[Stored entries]

Lemma keeps_processClip chatId url startTime endTime mode_ statusMsgId :
  keeps_pending (processClip env chatId url startTime endTime mode_ statusMsgId).
Proof.
  intros w. unfold processClip.
  apply keeps_try_finally.
  - apply keeps_try_catch; [|intros; apply keeps_updateStatus].
    apply keeps_bind.
    + apply keeps_bind; [apply keeps_updateStatus|]. intros _.
      apply keeps_bind; [apply keeps_runCommand|]. intros _.
      apply keeps_bind.
      { apply keeps_bind; [apply keeps_existsSync|].
        intros []; [apply keeps_ret|apply keeps_first_existing]. }
      intros [actual|]; [|apply keeps_throw].
      apply keeps_bind; [apply keeps_updateStatus|]. intros _.
      apply keeps_bind; [apply keeps_runCommand|]. intros _. apply keeps_ret.
    + intros _. apply keeps_bind; [apply keeps_statSync|]. intros size.
      destruct (_ <? _); [apply keeps_updateStatus|].
      destruct (_ =? _); [apply keeps_throw|].
      apply keeps_bind; [apply keeps_updateStatus|]. intros _.
      apply keeps_bind; [|intros; apply keeps_updateStatus].
      destruct (isAudio mode_); apply keeps_bot.
  - apply keeps_bind; [apply keeps_cleanupFile|]. intros _.
    apply keeps_bind; [apply keeps_cleanupFile|]. intros _.
    apply keeps_cleanupGlob.
Qed.

End Keeps.

(* ------------------------------------------------------------------ *)
(** ** 7b. Format selection *)
(* ------------------------------------------------------------------ *)

Section Selection.
Variable env : environment.
Variable query : callback_query.
Variable w : world.

Let chatId := query_chat_id query.
Let ack := answerCallbackQuery (query_id query).

(** The query cannot be answered: the handler stops there. *)
Lemma callback_not_answered e :
  telegram env ack w = inl e ->
  on_callback_query env query w = (Throw e, record ack w).
Proof.
  intros Hack. unfold on_callback_query. rewrite bind_run.
  unfold bot. fold ack. by rewrite Hack.
Qed.

(** No pending request: the selection is refused. *)
Lemma callback_refused id :
  telegram env ack w = inr id ->
  pendingRequests w !! chatId = None ->
  exists r,
    on_callback_query env query w =
      (r, record (sendMessage chatId reply_no_pending no_options) (record ack w)).
Proof.
  intros Hack Hnone. unfold on_callback_query. rewrite bind_run.
  unfold bot at 1. fold ack. rewrite Hack.
  rewrite bind_run. unfold lookup_pending. cbn [pendingRequests record].
  fold chatId. rewrite Hnone. rewrite bind_run. unfold bot.
  destruct (telegram env (sendMessage _ _ _) _); eexists; reflexivity.
Qed.

(** A pending request and an unknown callback: nothing but the answer. *)
Lemma callback_unknown id request :
  telegram env ack w = inr id ->
  pendingRequests w !! chatId = Some request ->
  selected_mode (query_data query) = None ->
  on_callback_query env query w = (Return tt, record ack w).
Proof.
  intros Hack Hsome Hmode. unfold on_callback_query. rewrite bind_run.
  unfold bot at 1. fold ack. rewrite Hack.
  rewrite bind_run. unfold lookup_pending. cbn [pendingRequests record].
  fold chatId. rewrite Hsome, Hmode. done.
Qed.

**Task requirements:** Return a copy of each line in the entries that carries the string "Hsome".

**Solution for this problem:**
  intros Hack Hsome Hmode. unfold on_callback_query. rewrite bind_run.
  fold chatId. rewrite Hsome, Hmode. done.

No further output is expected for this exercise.